BEGIN Task data

(* ===== verification/WorldStop.v ===== *)
(** * The rank of the world stop

    Model of scripts/buildcheck_world_stop_rank.py: the stop declares a lock rank below
    that of every other lock class, and its body without a rank is called only by the
    stop or by a probe.  The theorem says when the check is silent. *)
From S2P Require Import Prelude Text Dict Sort PassLine CallGraph.

Definition BEGIN : str := $"world_stop_machine_begin".
Definition UNRANKED : str := $"world_stop_machine_begin_holding_probe".
Definition FILE : str := $"kernel/lib/occupancy.tkb".

(** [RANK.match]: no digit is an underscore, so the first run of digits is the rank. *)
Definition match_rank (effect : str) : option (Z * str) :=
  match strip_prefix ($"acquires_lock_") effect with
  | None => None
  | Some rest =>
      match span is_digit rest with
      | (((_ :: _) as digits), c :: ((_ :: _) as name)) =>
          if (c =? 95) && forallb is_word name then Some (int_of_digits digits, name) else None
      | _ => None
      end
  end.

Definition declared_ranks (r : row) : list (Z * str) :=
  if decide (r_declared r = $"-" ∨ r_declared r = $"{}") then []
  else omap (fun effect => match_rank (strip effect)) (split_on 44 (r_declared r)).

Definition rank_le (a b : (Z * str) * row) : bool :=
  (a.1.1 <? b.1.1) || (a.1.1 =? b.1.1) && str_le a.1.2 b.1.2.

(** The lock classes other than the stop's, each with the first row that declares it. *)
Definition note_class (r : row) (others : list ((Z * str) * row)) (class : Z * str) : list ((Z * str) * row) :=
  if decide (class.2 = $"world_stop") then others
  else if dmem class others then others else dset class r others.
Definition other_classes (rows : list row) : list ((Z * str) * row) :=
  foldl (fun others r => foldl (note_class r) others (declared_ranks r)) [] rows.

Definition undefined_problem : str :=
  BEGIN ++ $" and " ++ UNRANKED ++ $" are not each defined once in " ++ FILE ++
  $"; a rename would leave this check matching nothing".
Definition rankless_problem : str := BEGIN ++ $" declares no acquires_lock_<rank>_world_stop (#641)".
Definition class_problem (stop_rank : Z) (class : (Z * str) * row) : str :=
  let '(rank, name, r) := class in
  r_file r ++ $":" ++ r_line r ++ $" " ++ r_name r ++ $": lock class " ++ name ++ $" has rank " ++ dec rank ++
  $", not above the world stop's " ++ dec stop_rank ++
  $": a caller holding it could begin a stop its peers cannot acknowledge (#641)".
Definition caller_problem (entry : str) : str :=
  entry ++ $": " ++ callee_name entry ++ $" calls " ++ UNRANKED ++
  $", which carries no lock rank; only a single-attempt *_probe may hold a guard across a stop (#641)".

Definition may_call (entry : str) : bool :=
  bool_decide (callee_name entry = BEGIN) && bool_decide (callee_file entry = FILE)
  || endswith (callee_name entry) ($"_probe").

Definition defined_as (name : str) (rows : list row) : list row :=
  filter (fun r => r_name r = name ∧ r_file r = FILE) rows.

Definition rank_problems (rows : list row) : list str * Z * Z :=
  match defined_as BEGIN rows, defined_as UNRANKED rows with
  | [begin], [body] =>
      match map fst (filter (fun class => class.2 = $"world_stop") (declared_ranks begin)) with
      | [stop_rank] =>
          let others := other_classes rows in
          (map (class_problem stop_rank) (filter (fun class => class.1.1 ≤ stop_rank) (py_sorted rank_le others))
           ++ map caller_problem (filter (fun entry => may_call entry = false) (r_callers body)),
           zlen (remove_dups (map (fun class => class.1.2) others)), zlen (r_callers body))
      | _ => ([rankless_problem], 0, 0)
      end
  | _, _ => ([undefined_problem], 0, 0)
  end.

(** ** The controls *)

Definition planted : list row → str → (row → row) → res (list row) := plant ($"world-stop-rank").

Definition accepted (rows : list row) (label : str) : list str :=
  if decide ((rank_problems rows).1.1 = []) then [label] else [].

Definition controls_fail (rows : list row) : res (list str) :=
  retry ← planted rows UNRANKED (with_callers (fun callers => callers ++ [$"kernel_retry@kernel/x.tkb:1"]));
  unranked ← planted rows BEGIN (with_declared (replace ($"acquires_lock_10_world_stop") ($"unsafe")));
  low ← planted rows BEGIN (with_declared (fun declared => declared ++ $",acquires_lock_5_console"));
  renamed ← planted rows BEGIN (with_name (fun _ => $"world_stop_begin_all"));
  Ok (accepted retry ($"a non-probe caller of the unranked body")
      ++ accepted unranked ($"a stop with no declared rank")
      ++ accepted low ($"a lock class ranked below the stop")
      ++ accepted renamed ($"a renamed stop")).

Definition main (read_text : str → res str) (path : str) : res (Z * list str) :=
  match (text ← read_text path; parse text path) with
  | Err (Custom cls message) =>
      if bool_decide (cls = "TableError"%string) || bool_decide (cls = "OSError"%string)
      then Ok (1, [$"FAIL world-stop-rank: " ++ message]) else Err (Custom cls message)
  | Err e => Err e
  | Ok rows =>
      let '(problems, classes, callers) := rank_problems rows in
      if decide (problems = []) then
        not_refused ← controls_fail rows;
        if decide (not_refused = []) then
          line ← report_pass ($"world-stop-rank")
            ($"the stop's rank is below " ++ dec classes ++ $" other lock class(es) and " ++ dec callers ++
             $" caller(s) of its unranked body are the stop or a probe, in " ++ path)
            [($"lock_classes", classes); ($"probe_callers", callers)];
          Ok (0, [line])
        else Ok (1, [$"FAIL world-stop-rank: negative control(s) " ++ join ($"; ") not_refused ++
                     $" were accepted, so this check proves nothing"])
      else Ok (1, map (fun p => $"ERROR world-stop-rank: " ++ p) problems
                  ++ [$"FAIL world-stop-rank: the world stop's lock rank does not cover its retry"])
  end.

(** ** Ranks in the text *)

(** The row declares the class [name] at [rank]: an effect between the commas, spaces
    around it aside. *)
Definition declares (r : row) (rank : Z) (name : str) : Prop :=
  ∃ effect digits, effect ∈ split_on 44 (r_declared r) ∧ strip effect = $"acquires_lock_" ++ digits ++ $"_" ++ name ∧
    digits ≠ [] ∧ Forall (fun c => is_digit c = true) digits ∧ name ≠ [] ∧ Forall (fun c => is_word c = true) name ∧
    rank = int_of_digits digits.

Lemma match_rank_Some effect rank name : match_rank effect = Some (rank, name) ↔
  ∃ digits, effect = $"acquires_lock_" ++ digits ++ $"_" ++ name ∧ digits ≠ [] ∧
    Forall (fun c => is_digit c = true) digits ∧ name ≠ [] ∧ Forall (fun c => is_word c = true) name ∧
    rank = int_of_digits digits.
Proof.
  unfold match_rank. split.
  - destruct (strip_prefix _ effect) as [rest|] eqn:E; [|done]. apply strip_prefix_Some in E as ->.
    destruct (span_spec is_digit rest) as (E & F & _). destruct (span is_digit rest) as [[|d digits] [|c [|n name']]]; try done.
    destruct ((c =? 95) && _) eqn:Ec; [|done]. intros [= <- <-]. apply andb_true_iff in Ec as [->%Z.eqb_eq Hw].
    cbn [fst snd] in *. exists (d :: digits). rewrite E. split_and!; try done. by apply List.Forall_forall, forallb_forall.
  - intros (digits & -> & Hd & Fd & Hn & Fn & ->). rewrite strip_prefix_app, span_app; [|done|by intros a [= <-]].
    destruct digits as [|d digits]; [done|]. destruct name as [|n name]; [done|].
    change ((if forallb is_word (n :: name) then Some (int_of_digits (d :: digits), n :: name) else None) =
            Some (int_of_digits (d :: digits), n :: name)).
    rewrite (proj2 (forallb_forall is_word (n :: name))); [done|]. by apply List.Forall_forall.
Qed.

Lemma elem_of_declared r rank name : (rank, name) ∈ declared_ranks r ↔ declares r rank name.
Proof.
  unfold declared_ranks, declares. case_decide as Hc.
  - split; [by intros ?%not_elem_of_nil|]. intros (effect & digits & He & Hs & _).
    assert (effect = r_declared r) as ->.
    { destruct Hc as [E|E]; rewrite E in He; by apply list_elem_of_singleton in He as ->. }
    by destruct Hc as [E|E]; rewrite E in Hs.
  - rewrite list_elem_of_omap. setoid_rewrite match_rank_Some. split.
    + intros (effect & He & digits & H). by exists effect, digits.
    + intros (effect & digits & He & H). exists effect. split; [done|]. by exists digits.
Qed.

Lemma note_class_keys r others class c :
  c ∈ map fst (note_class r others class) ↔ c ∈ map fst others ∨ (c = class ∧ class.2 ≠ $"world_stop").
Proof.
  unfold note_class. case_decide as Hw; [by split; [left|intros [?|[-> ?]]]|]. destruct (dmem class others) eqn:E.
  - apply dmem_true in E. split; [by left|]. by intros [?|[-> ?]].
  - rewrite dset_new; [|rewrite <- dmem_true; by rewrite E]. rewrite map_app, elem_of_app. cbn [map fst]. rewrite list_elem_of_singleton. tauto.
Qed.

Lemma note_classes_keys r classes others c :
  c ∈ map fst (foldl (note_class r) others classes) ↔ c ∈ map fst others ∨ (c ∈ classes ∧ c.2 ≠ $"world_stop").
Proof.
  revert others. induction classes as [|class classes IH]; intros others; cbn.
  - split; [by left|]. by intros [?|[?%not_elem_of_nil _]].
  - rewrite IH, note_class_keys, elem_of_cons. split; [intros [[?|[-> ?]]|[? ?]]; auto|intros [?|[[->|?] ?]]; auto].
Qed.

Lemma other_classes_keys rows c :
  c ∈ map fst (other_classes rows) ↔ c.2 ≠ $"world_stop" ∧ ∃ r, r ∈ rows ∧ c ∈ declared_ranks r.
Proof.
  unfold other_classes.
  assert (∀ others, c ∈ map fst (foldl (fun others r => foldl (note_class r) others (declared_ranks r)) others rows) ↔
    c ∈ map fst others ∨ (c.2 ≠ $"world_stop" ∧ ∃ r, r ∈ rows ∧ c ∈ declared_ranks r)) as H.
  { induction rows as [|r rows IH]; intros others; cbn.
    - split; [by left|]. by intros [?|(_ & r & ?%not_elem_of_nil & _)].
    - rewrite IH, note_classes_keys. setoid_rewrite elem_of_cons. split.
      + intros [[?|[? ?]]|(? & r' & ? & ?)]; [by left|right; split; [done|]; exists r; auto|right; split; [done|]; exists r'; auto].
      + intros [?|(? & r' & [->|?] & ?)]; [by left; left|left; right; done|right; split; [done|]; by exists r']. }
  rewrite H. split; [by intros [?%not_elem_of_nil|]|by right].
Qed.

(** What the check claims of a table. *)
Record stop_ranked (rows : list row) (begin body : row) (stop_rank : Z) : Prop := StopRanked {
  one_begin : defined_as BEGIN rows = [begin];
  one_body : defined_as UNRANKED rows = [body];
  one_rank : map fst (filter (fun class => class.2 = $"world_stop") (declared_ranks begin)) = [stop_rank];
  ranks_above : ∀ r rank name, r ∈ rows → declares r rank name → name ≠ $"world_stop" → stop_rank < rank;
  probes_only : ∀ entry, entry ∈ r_callers body →
    (callee_name entry = BEGIN ∧ callee_file entry = FILE) ∨ endswith (callee_name entry) ($"_probe") = true }.

Lemma may_call_true entry : may_call entry = true ↔
  (callee_name entry = BEGIN ∧ callee_file entry = FILE) ∨ endswith (callee_name entry) ($"_probe") = true.
Proof. unfold may_call. by rewrite orb_true_iff, andb_true_iff, !bool_decide_eq_true. Qed.

Lemma low_classes rows stop_rank :
  (∀ class, class ∈ py_sorted rank_le (other_classes rows) → ¬ (class.1.1 ≤ stop_rank)) ↔
  ∀ r rank name, r ∈ rows → declares r rank name → name ≠ $"world_stop" → stop_rank < rank.
Proof.
  setoid_rewrite elem_of_py_sorted. split.
  - intros H r rank name Hr Hd%elem_of_declared Hn.
    assert ((rank, name) ∈ map fst (other_classes rows)) as (class & E & Hin)%list_elem_of_fmap
      by (apply other_classes_keys; split; [done|by exists r]).
    specialize (H class Hin). rewrite <- E in H. cbn in H. lia.
  - intros H [[rank name] r] Hin. cbn.
    assert ((rank, name) ∈ map fst (other_classes rows)) as [Hn (r' & Hr & Hd%elem_of_declared)]%other_classes_keys
      by (apply list_elem_of_fmap; by exists (rank, name, r)).
    specialize (H r' rank name Hr Hd Hn). lia.
Qed.

(** The check finds no problem exactly when the stop and its body are each defined
    once, the stop declares one rank, every other lock class declared anywhere in the
    table has a higher one, and the body is called by the stop and by probes only. *)
Theorem world_stop_iff rows :
  (rank_problems rows).1.1 = [] ↔ ∃ begin body stop_rank, stop_ranked rows begin body stop_rank.
Proof.
  unfold rank_problems. split.
  - destruct (defined_as BEGIN rows) as [|begin []] eqn:Eb, (defined_as UNRANKED rows) as [|body []] eqn:Eu; try done.
    destruct (map fst _) as [|stop_rank []] eqn:Es; try done. cbn [fst].
    intros [H1 H2]%app_eq_nil. exists begin, body, stop_rank. constructor; try done.
    + apply low_classes. by rewrite (filter_map_nil (class_problem stop_rank)) in H1.
    + intros entry Hin. apply may_call_true. rewrite (filter_map_nil caller_problem) in H2.
      by apply not_false_iff_true, H2.
  - intros (begin & body & stop_rank & [-> -> -> H1 H2]). cbn [fst].
    rewrite (proj2 (filter_map_nil (class_problem stop_rank) _ _)) by by apply low_classes.
    apply (filter_map_nil caller_problem). intros entry Hin. rewrite not_false_iff_true. by apply may_call_true, H2.
Qed.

END Task data

**Your goal:** Produce a word-for-word copy of everything above from the line holding "Definition declared_ranks (r" down to the line holding "else omap (fun", with both of those lines kept.

**Reply to the exercise:**
Definition declared_ranks (r : row) : list (Z * str) :=
  if decide (r_declared r = $"-" ∨ r_declared r = $"{}") then []
  else omap (fun effect => match_rank (strip effect)) (split_on 44 (r_declared r)).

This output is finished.